The first $40 million generated by the excise tax each year would go to school construction. The sales tax would be used to pay for regulation of marijuana stores.

“We have to make sure we collect enough money not to hurt other things,” said Sen. Cheri Jahn, D-Wheat Ridge. “This has to be a self-sustaining program.”

Opponents said the rates were set too high and would encourage marijuana sellers to keep buying from illegal dealers.

“I have a concern about the black market and the cartels just salivating at what is happening here at the Capitol and just hoping that over-taxation and over-regulation occurs,” said Sen. Vicki Marble, R-Fort Collins.

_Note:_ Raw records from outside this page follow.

(** The read loop sends the non-empty reads and feeds the hasher all of
    them. *)
Lemma read_loop_fed rs : ∀ bs t,
  (read_loop (Sha256.fed bs) t rs).1
  = (map UploadRequest_Chunk (List.filter nonempty rs),
     Sha256.fed (bs ++ concat rs)).
Proof.
  induction rs as [|p rs IH]; intros bs t.
  - cbn. by rewrite app_nil_r.
  - cbn [read_loop]. rewrite tee_fed.
    set (t' := if 0 <? length p then _ else _).
    specialize (IH (bs ++ p) t').
    destruct (read_loop (Sha256.fed (bs ++ p)) t' rs) as [[sent hs] tb].
    cbn [fst] in *. injection IH as -> ->.
    cbn [concat List.filter]. rewrite (assoc_L (++)). f_equal.
    unfold send_chunk, nonempty. by destruct (0 <? length p).
Qed.

Lemma concat_nonempty (rs : list (list byte)) :
  concat (List.filter nonempty rs) = concat rs.
Proof.
  induction rs as [|p rs IH]; [done|].
  cbn [List.filter concat]. destruct p as [|b p]; cbn; by rewrite IH.
Qed.

Lemma nonempty_Forall (rs : list (list byte)) :
  Forall (fun c => c ≠ []) (List.filter nonempty rs).
Proof.
  induction rs as [|p rs IH]; [constructor|].
  cbn [List.filter]. destruct p as [|b p]; cbn; [done|]. by constructor.
Qed.

Lemma bounded_filter (n : nat) (rs : list (list byte)) :
  Forall (fun c => length c ≤ n) rs →
  Forall (fun c => length c ≤ n) (List.filter nonempty rs).
Proof.
  induction 1 as [|p rs Hp _ IH]; [constructor|].
  cbn [List.filter]. destruct (nonempty p); [by constructor | done].
Qed.

(** What the client sends when the file is read to its end. *)
Lemma main_eof prog path title more (f : source) :
  last_err f = EOF →
  main (prog :: path :: title :: more) (Some f)
  = (UploadRequest_Metadata {| Filename := Filepath.Base path; Title := title |}
     :: map UploadRequest_Chunk
          (List.filter nonempty (reads f ++ [last_read f]))
     ++ [UploadRequest_FinishCommit (sha256_hex (contents f))], true).
Proof.
  intros Heof. unfold main. rewrite Heof.
  pose proof (read_loop_fed (reads f) [] 0%Z) as Hloop.
  change (Sha256.fed []) with Sha256.New in Hloop.
  destruct (read_loop Sha256.New 0 (reads f)) as [[sent hs] tb].
  cbn [fst] in Hloop. injection Hloop as -> ->.
  rewrite tee_fed, send_chunk_filter. cbn [app].
  rewrite <- map_app, <- List.filter_app.
  unfold sha256_hex, contents. by rewrite Upload_facts.Sum256_fed.
Qed.

(** What the client sends when a read fails. *)
Lemma main_read_failed prog path title more (f : source) msg :
  last_err f = ReadFailed msg →
  main (prog :: path :: title :: more) (Some f)
  = (UploadRequest_Metadata {| Filename := Filepath.Base path; Title := title |}
     :: map UploadRequest_Chunk
          (List.filter nonempty (reads f ++ [last_read f])), false).
Proof.
  intros Herr. unfold main. rewrite Herr.
  pose proof (read_loop_fed (reads f) [] 0%Z) as Hloop.
  change (Sha256.fed []) with Sha256.New in Hloop.
  destruct (read_loop Sha256.New 0 (reads f)) as [[sent hs] tb].
  cbn [fst] in Hloop. injection Hloop as -> ->.
  rewrite send_chunk_filter. by rewrite <- map_app, <- List.filter_app.
Qed.

Lemma deliver_all_chunks (chunks : list (list byte)) :
  deliver_all (map UploadRequest_Chunk chunks) = deliver_chunks chunks.
Proof. unfold deliver_all, deliver_chunks. by rewrite map_map. Qed.
Lemma monotone_resolve_method (o m : string) (nargs : nat)
  (fe : option Callee) : monotone (resolve_method fl depth o m nargs fe).
Proof.
  unfold resolve_method.
  apply monotone_bind; [apply monotone_validate_var_name|]. intros [i|];
    [|apply monotone_error].
  apply monotone_bind; [apply monotone_read_scope|]. intro object.
  destruct object; try apply monotone_error.
  apply monotone_bind; [apply monotone_get_state|]. intro st.
  apply monotone_bind; [apply monotone_or_raise|]. intro d.
  apply monotone_bind; [apply monotone_find_method|]. intro w.
  destruct w; try apply monotone_error.
  - destruct (match_func_value _ _ _ _);
      [apply monotone_ret|apply monotone_error].
  - apply monotone_bind; [apply monotone_get_state|]. intro st'.
    apply monotone_bind; [apply monotone_or_raise|]. intro node.
    destruct (negb _); [apply monotone_error|apply monotone_ret].
Qed.

Lemma monotone_nested_callee (v : Value) : monotone (nested_callee v).
Proof.
  unfold nested_callee. destruct v; try apply monotone_host.
  - destruct v; apply monotone_host.
  - apply monotone_bind; [apply monotone_get_state|]. intro st.
    apply monotone_or_raise.
Qed.

Lemma monotone_resolve_variable (f : string) (nargs : nat) (lam : LambdaCtx) :
  monotone (resolve_variable fl f nargs lam).
Proof.
  unfold resolve_variable.
  apply monotone_bind; [apply monotone_validate_var_name|]. intros [i|];
    [|apply monotone_error].
  apply monotone_bind; [apply monotone_read_scope|]. intro w.
  destruct w; try apply monotone_error.
  - destruct (match_func_value _ _ _ _);
      [apply monotone_ret|apply monotone_error].
  - apply monotone_bind; [apply monotone_captured_of|]. intro cap.
    destruct (match cap with
              | Some (_, c) => dict_get (Some f) c
              | None => None
              end).
    + apply monotone_bind; [apply monotone_nested_callee|]. intro node.
      apply monotone_ret.
    + apply monotone_bind; [apply monotone_get_state|]. intro st.
      apply monotone_bind; [apply monotone_or_raise|]. intro node.
      destruct (negb _); [apply monotone_error|apply monotone_ret].
Qed.

Lemma monotone_bind_args (scope_index : nat) (args : list Expr) :
  forall params, monotone (bind_args ev depth scope_index args params).
Proof.
  induction args as [|a r IH]; intro params; cbn [bind_args];
    [apply monotone_ret|].
  apply monotone_bind; [apply ev_mono|]. intro v.
  destruct params as [|p ps]; [apply monotone_host|].
  apply monotone_bind.
  - destruct (p_kind p), (type v); repeat mono_step.
  - intros _. apply monotone_bind; [destruct (p_kind p); auto with mono|].
    intros _. apply IH.
Qed.

Lemma monotone_do_func_call (node : CallNode) (lam : LambdaCtx) :
  monotone (do_func_call gp fl ev exec depth node lam).
Proof.
  unfold do_func_call. destruct (String.eqb (c_name node) "print").
  - apply monotone_bind; [apply monotone_print_args|]. intro out.
    apply monotone_bind; [apply monotone_output|]. intros _.
    apply monotone_ret.
  - apply monotone_bind.
    { destruct (c_objref node) as [o|]; [|apply monotone_ret].
      apply monotone_bind; [apply monotone_resolve_method|].
      intros [[object fe] l]. apply monotone_ret. }
    intros [[object fe1] l1].
    apply monotone_bind.
    { destruct fe1; [apply monotone_ret|apply monotone_resolve_variable]. }
    intros [fe l2]. destruct fe as [[params body]|]; [|apply monotone_error].
    apply monotone_bind; [apply monotone_push_scope|]. intros _.
    apply monotone_bind; [apply monotone_get_state|]. intro st.
    apply monotone_bind; [apply monotone_bind_args|]. intros _.
    apply monotone_bind; [|intros _; apply monotone_run_func].
    destruct object, (c_objref node); try apply monotone_ret.
    apply monotone_bind; [apply monotone_bind_in_scope|]. intros _.
    apply monotone_bind_alias.
Qed.

End BodiesMonotone.
(** * Verification of next-pwa-turbo's manifest, caching-rule and security layers

    Shallow embedding of
    - [src/src/worker/cache-strategies.ts]      (normalizeUrlPattern, mergeRuntimeCaching)
    - [src/.agents/architecture-decisions.md]   (the security utilities: sanitizePath,
                                                 sanitizeRuntimeCachingRule, escapeForServiceWorker)
    - [src/src/adapter/manifest-generator.ts]   (generatePrecacheManifest and its helpers)

    JavaScript strings are sequences of UTF-16 code units; they are modelled as
    [list N], one [N] per code unit. *)

From Stdlib Require Import List Bool ZArith NArith String Ascii Lia.
From Stdlib Require Strings.Byte.
Import ListNotations.
Open Scope N_scope.
Set Warnings "-register-all".

(** ** JavaScript strings *)

Definition jstr := list N.

(** ASCII literal to a JS string. *)
Definition u (s : string) : jstr := map (fun c => N_of_ascii c) (list_ascii_of_string s).

(** [String.prototype.startsWith] *)
Fixpoint starts_with (pre s : jstr) : bool :=
  match pre, s with
  | [], _ => true
  | p :: pre', c :: s' => (p =? c) && starts_with pre' s'
  | _ :: _, [] => false
  end.

(** [String.prototype.includes] *)
Fixpoint includes (s pat : jstr) : bool :=
  match s with
  | [] => starts_with pat []
  | c :: s' => starts_with pat s || includes s' pat
  end.

Fixpoint jstr_eqb (a b : jstr) : bool :=
  match a, b with
  | [], [] => true
  | x :: a', y :: b' => (x =? y) && jstr_eqb a' b'
  | _, _ => false
  end.

Lemma jstr_eqb_eq : forall a b, jstr_eqb a b = true <-> a = b.
Proof.
  induction a as [|x a IH]; destruct b as [|y b]; simpl; split; intro H;
    try discriminate; auto.
  - apply andb_prop in H as [H1 H2]. apply N.eqb_eq in H1. apply IH in H2. congruence.
  - inversion H; subst. rewrite N.eqb_refl. simpl. apply IH. reflexivity.
Qed.

Lemma jstr_eqb_refl : forall a, jstr_eqb a a = true.
Proof. intro a. apply jstr_eqb_eq. reflexivity. Qed.

(** ASCII case folding, as used by the [i] flag on these ASCII patterns. *)
Definition to_lower (c : N) : N := if (65 <=? c) && (c <=? 90) then c + 32 else c.

Fixpoint starts_with_ci (pre s : jstr) : bool :=
  match pre, s with
  | [], _ => true
  | p :: pre', c :: s' => (to_lower p =? to_lower c) && starts_with_ci pre' s'
  | _ :: _, [] => false
  end.

Fixpoint includes_ci (s pat : jstr) : bool :=
  match s with
  | [] => starts_with_ci pat []
  | c :: s' => starts_with_ci pat s || includes_ci s' pat
  end.

(** ** Runtime caching rules ([src/src/worker/cache-strategies.ts]) *)

Module CacheStrategies.

(** [RuntimeCachingRule["urlPattern"]]: a string, a RegExp or a matcher function. *)
Inductive UrlPattern :=
| PString (s : jstr)
| PRegExp (source flags : jstr)
| PFunction (text : jstr).       (* [text] is what [Function.prototype.toString] returns *)

Record RuntimeCachingRule := {
  urlPattern : UrlPattern;
  handler : jstr;
  method : option jstr;
  cacheName : option jstr
}.

(** [normalizeUrlPattern] *)
Definition normalizeUrlPattern (p : UrlPattern) : jstr :=
  match p with
  | PString s => s
  | PRegExp source _ => source
  | PFunction text => text
  end.

(** [Set.prototype.has] on the set built from a list of strings *)
Definition set_has (set : list jstr) (x : jstr) : bool :=
  existsb (jstr_eqb x) set.

(** [mergeRuntimeCaching] *)
Definition mergeRuntimeCaching (custom defaults : list RuntimeCachingRule)
  : list RuntimeCachingRule :=
  let customPatterns := map (fun rule => normalizeUrlPattern (urlPattern rule)) custom in
  let filteredDefaults :=
    filter (fun defaultRule =>
              negb (set_has customPatterns (normalizeUrlPattern (urlPattern defaultRule))))
           defaults in
  custom ++ filteredDefaults.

The Senate on Tuesday morning also began debating House Bill 1317, a major bill on regulation for recreational marijuana businesses. Among the amendments the Senate adopted before breaking for lunch were a ban on incorporated marijuana collectives, a ban on mobile marijuana stores and a prohibition on city governments becoming pot retailers.

That last amendment blocks a proposal by Aurora officials that the city run its own pot shops.

If senators give initial approval Tuesday to HB 1317, both it and HB 1318 will need one more vote in the Senate. Changes the Senate made to the bills would need to be approved in the House before the bills could go to Hickenlooper.